:: GIVEN INFORMATION ::
[Start of Attachment]
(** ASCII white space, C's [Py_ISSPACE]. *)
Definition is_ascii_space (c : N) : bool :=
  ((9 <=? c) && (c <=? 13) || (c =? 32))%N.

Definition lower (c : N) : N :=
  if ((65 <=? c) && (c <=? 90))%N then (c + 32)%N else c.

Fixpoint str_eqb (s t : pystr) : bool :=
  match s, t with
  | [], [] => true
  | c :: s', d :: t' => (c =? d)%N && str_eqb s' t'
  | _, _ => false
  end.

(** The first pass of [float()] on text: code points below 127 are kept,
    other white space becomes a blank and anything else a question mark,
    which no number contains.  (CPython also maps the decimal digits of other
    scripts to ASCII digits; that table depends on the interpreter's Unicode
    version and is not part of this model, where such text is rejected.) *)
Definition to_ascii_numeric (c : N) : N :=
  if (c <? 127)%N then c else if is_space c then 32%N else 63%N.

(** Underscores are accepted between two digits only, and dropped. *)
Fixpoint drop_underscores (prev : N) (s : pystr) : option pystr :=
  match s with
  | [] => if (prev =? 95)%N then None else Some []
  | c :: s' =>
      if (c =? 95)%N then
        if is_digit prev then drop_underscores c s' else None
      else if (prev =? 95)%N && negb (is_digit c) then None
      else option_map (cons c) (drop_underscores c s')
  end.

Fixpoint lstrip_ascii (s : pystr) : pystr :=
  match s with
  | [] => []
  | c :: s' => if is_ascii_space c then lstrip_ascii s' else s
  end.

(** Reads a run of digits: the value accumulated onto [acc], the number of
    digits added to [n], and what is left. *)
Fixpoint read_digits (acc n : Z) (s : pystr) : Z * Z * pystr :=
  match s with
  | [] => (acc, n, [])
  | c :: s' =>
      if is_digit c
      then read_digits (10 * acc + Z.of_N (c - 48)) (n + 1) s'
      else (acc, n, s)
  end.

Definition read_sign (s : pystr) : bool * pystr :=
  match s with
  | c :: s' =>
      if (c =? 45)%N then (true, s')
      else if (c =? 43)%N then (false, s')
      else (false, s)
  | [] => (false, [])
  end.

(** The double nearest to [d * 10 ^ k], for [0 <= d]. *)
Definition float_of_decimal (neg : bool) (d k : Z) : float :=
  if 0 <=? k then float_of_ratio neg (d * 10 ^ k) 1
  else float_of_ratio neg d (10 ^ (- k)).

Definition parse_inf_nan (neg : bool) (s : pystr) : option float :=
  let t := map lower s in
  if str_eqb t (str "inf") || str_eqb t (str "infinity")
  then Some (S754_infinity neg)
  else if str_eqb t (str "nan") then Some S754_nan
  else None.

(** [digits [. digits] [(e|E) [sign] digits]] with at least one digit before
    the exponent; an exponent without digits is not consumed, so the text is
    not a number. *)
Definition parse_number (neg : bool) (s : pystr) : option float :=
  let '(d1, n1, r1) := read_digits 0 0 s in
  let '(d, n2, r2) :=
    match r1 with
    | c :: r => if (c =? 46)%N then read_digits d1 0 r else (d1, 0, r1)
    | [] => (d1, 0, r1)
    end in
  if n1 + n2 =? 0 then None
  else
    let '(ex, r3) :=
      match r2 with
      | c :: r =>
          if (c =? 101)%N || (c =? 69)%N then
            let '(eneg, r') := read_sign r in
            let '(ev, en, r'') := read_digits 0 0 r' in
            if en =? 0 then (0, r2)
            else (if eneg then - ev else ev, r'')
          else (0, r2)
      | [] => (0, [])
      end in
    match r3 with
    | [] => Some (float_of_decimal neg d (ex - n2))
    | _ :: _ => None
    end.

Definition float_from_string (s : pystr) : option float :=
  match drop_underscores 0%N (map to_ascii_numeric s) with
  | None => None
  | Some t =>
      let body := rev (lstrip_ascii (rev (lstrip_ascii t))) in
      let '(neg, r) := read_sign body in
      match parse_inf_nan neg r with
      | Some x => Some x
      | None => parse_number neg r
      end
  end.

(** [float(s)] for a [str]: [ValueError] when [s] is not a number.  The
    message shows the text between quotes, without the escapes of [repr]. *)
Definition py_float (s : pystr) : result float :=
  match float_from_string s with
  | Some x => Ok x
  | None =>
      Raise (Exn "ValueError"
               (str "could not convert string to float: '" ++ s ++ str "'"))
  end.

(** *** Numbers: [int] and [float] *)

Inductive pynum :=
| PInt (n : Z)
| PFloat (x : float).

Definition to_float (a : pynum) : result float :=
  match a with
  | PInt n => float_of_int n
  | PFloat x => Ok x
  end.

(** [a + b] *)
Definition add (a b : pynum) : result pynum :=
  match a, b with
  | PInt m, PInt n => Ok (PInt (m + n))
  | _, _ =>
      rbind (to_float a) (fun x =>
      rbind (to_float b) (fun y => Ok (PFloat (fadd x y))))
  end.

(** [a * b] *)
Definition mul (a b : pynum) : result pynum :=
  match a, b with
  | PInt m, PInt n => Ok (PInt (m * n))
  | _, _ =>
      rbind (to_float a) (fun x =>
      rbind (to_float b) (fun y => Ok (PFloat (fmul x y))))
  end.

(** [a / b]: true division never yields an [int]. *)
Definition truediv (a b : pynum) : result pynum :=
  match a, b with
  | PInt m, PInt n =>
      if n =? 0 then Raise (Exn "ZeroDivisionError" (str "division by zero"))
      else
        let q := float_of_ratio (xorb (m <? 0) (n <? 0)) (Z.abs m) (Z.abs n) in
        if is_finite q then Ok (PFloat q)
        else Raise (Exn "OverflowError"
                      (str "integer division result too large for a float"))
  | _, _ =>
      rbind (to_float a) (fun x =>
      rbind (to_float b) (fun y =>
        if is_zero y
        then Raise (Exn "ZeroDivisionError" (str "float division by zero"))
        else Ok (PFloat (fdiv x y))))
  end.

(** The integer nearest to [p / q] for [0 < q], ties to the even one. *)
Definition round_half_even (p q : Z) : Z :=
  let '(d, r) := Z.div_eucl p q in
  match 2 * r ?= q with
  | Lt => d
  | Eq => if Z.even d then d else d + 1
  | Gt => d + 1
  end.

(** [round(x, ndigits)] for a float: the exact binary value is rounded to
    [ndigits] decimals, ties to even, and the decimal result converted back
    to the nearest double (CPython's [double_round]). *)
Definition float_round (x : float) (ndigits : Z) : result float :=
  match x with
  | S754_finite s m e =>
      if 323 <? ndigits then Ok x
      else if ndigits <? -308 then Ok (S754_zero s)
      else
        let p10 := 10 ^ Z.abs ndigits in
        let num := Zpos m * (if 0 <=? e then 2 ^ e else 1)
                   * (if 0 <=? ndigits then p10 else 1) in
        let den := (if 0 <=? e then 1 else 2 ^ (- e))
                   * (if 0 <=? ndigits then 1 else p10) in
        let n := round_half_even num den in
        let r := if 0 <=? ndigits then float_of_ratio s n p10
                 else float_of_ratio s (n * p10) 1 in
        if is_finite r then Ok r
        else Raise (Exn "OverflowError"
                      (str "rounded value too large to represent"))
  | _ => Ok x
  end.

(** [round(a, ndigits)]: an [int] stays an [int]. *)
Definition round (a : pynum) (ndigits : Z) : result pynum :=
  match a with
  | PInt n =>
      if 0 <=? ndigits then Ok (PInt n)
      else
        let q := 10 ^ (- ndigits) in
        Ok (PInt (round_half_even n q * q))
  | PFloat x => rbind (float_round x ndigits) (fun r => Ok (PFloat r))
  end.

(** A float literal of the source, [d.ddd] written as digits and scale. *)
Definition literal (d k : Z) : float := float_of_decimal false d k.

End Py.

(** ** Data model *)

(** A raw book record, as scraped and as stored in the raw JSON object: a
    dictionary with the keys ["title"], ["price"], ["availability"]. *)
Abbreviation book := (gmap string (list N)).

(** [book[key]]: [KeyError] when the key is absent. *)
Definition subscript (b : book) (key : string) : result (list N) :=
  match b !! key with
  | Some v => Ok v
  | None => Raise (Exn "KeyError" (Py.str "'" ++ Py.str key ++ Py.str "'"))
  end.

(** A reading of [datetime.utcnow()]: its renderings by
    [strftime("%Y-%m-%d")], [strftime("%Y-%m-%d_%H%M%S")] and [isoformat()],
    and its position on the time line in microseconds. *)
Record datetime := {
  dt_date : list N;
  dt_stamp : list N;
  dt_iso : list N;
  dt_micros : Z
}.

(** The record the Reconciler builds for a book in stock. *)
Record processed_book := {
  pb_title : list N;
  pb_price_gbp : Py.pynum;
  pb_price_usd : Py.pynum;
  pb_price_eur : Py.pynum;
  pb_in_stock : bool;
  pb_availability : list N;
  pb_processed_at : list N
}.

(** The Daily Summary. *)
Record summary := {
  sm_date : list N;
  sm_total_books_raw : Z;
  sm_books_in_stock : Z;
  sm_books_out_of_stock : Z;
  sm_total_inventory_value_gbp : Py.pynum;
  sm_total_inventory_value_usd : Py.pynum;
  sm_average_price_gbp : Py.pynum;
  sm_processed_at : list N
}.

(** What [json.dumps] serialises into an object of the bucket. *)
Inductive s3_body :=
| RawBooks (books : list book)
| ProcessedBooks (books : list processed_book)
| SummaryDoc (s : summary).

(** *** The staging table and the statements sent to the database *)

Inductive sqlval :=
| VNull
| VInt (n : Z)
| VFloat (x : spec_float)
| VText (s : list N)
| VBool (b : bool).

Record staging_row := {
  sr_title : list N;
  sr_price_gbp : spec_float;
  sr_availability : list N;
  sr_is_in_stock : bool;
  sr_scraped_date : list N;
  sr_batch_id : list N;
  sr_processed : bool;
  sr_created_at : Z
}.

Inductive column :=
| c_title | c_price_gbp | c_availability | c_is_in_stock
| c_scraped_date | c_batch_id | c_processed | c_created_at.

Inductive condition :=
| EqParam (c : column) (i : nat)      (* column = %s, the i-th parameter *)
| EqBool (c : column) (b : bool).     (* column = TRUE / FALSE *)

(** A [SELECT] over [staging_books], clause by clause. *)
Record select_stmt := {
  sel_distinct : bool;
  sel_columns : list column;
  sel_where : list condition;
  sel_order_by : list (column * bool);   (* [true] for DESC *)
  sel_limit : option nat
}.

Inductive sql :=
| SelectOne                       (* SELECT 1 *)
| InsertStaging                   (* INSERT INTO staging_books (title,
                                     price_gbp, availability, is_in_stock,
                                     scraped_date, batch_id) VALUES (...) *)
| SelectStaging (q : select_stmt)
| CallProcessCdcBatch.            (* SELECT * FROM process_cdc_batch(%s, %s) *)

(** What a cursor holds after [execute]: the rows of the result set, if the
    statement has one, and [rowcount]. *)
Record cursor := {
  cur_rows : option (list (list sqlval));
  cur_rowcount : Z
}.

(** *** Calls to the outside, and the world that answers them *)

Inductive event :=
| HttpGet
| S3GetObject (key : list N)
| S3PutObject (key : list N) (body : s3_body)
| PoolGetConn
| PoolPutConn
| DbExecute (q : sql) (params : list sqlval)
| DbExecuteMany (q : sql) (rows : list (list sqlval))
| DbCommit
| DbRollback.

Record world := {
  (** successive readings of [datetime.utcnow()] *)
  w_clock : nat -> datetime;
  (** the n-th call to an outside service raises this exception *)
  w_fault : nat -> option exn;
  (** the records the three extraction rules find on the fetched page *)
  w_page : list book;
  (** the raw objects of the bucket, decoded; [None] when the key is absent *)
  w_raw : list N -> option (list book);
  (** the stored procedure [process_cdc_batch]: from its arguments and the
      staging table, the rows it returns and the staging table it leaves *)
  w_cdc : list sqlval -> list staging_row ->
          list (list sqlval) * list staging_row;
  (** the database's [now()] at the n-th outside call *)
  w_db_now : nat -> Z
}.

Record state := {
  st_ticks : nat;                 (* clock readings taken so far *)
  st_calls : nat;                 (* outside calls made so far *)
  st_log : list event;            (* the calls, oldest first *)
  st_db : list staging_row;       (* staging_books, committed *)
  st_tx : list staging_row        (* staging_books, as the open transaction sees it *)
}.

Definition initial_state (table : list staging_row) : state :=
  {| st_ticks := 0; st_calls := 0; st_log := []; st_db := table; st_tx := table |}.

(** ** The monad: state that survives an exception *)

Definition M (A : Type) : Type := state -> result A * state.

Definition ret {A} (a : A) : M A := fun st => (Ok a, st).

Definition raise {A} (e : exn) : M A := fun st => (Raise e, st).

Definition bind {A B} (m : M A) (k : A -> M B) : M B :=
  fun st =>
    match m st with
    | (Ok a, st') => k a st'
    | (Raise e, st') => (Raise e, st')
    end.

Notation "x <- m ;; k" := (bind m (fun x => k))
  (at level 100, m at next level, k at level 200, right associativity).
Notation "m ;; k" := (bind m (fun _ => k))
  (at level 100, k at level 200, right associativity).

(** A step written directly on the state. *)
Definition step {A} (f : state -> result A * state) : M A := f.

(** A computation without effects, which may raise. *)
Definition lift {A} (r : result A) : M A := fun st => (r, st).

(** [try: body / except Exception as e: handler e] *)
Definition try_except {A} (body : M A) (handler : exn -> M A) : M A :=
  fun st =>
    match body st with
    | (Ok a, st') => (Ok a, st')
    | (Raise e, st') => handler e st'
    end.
[End of Attachment]
:: YOUR OBJECTIVE ::
Reproduce, exactly and without additions, the run of lines from the start of the listing above to the line bearing "else if (prev", inclusive.

:: EXERCISE RESPONSE ::
(** ASCII white space, C's [Py_ISSPACE]. *)
Definition is_ascii_space (c : N) : bool :=
  ((9 <=? c) && (c <=? 13) || (c =? 32))%N.

Definition lower (c : N) : N :=
  if ((65 <=? c) && (c <=? 90))%N then (c + 32)%N else c.

Fixpoint str_eqb (s t : pystr) : bool :=
  match s, t with
  | [], [] => true
  | c :: s', d :: t' => (c =? d)%N && str_eqb s' t'
  | _, _ => false
  end.

(** The first pass of [float()] on text: code points below 127 are kept,
    other white space becomes a blank and anything else a question mark,
    which no number contains.  (CPython also maps the decimal digits of other
    scripts to ASCII digits; that table depends on the interpreter's Unicode
    version and is not part of this model, where such text is rejected.) *)
Definition to_ascii_numeric (c : N) : N :=
  if (c <? 127)%N then c else if is_space c then 32%N else 63%N.

(** Underscores are accepted between two digits only, and dropped. *)
Fixpoint drop_underscores (prev : N) (s : pystr) : option pystr :=
  match s with
  | [] => if (prev =? 95)%N then None else Some []
  | c :: s' =>
      if (c =? 95)%N then
        if is_digit prev then drop_underscores c s' else None
      else if (prev =? 95)%N && negb (is_digit c) then None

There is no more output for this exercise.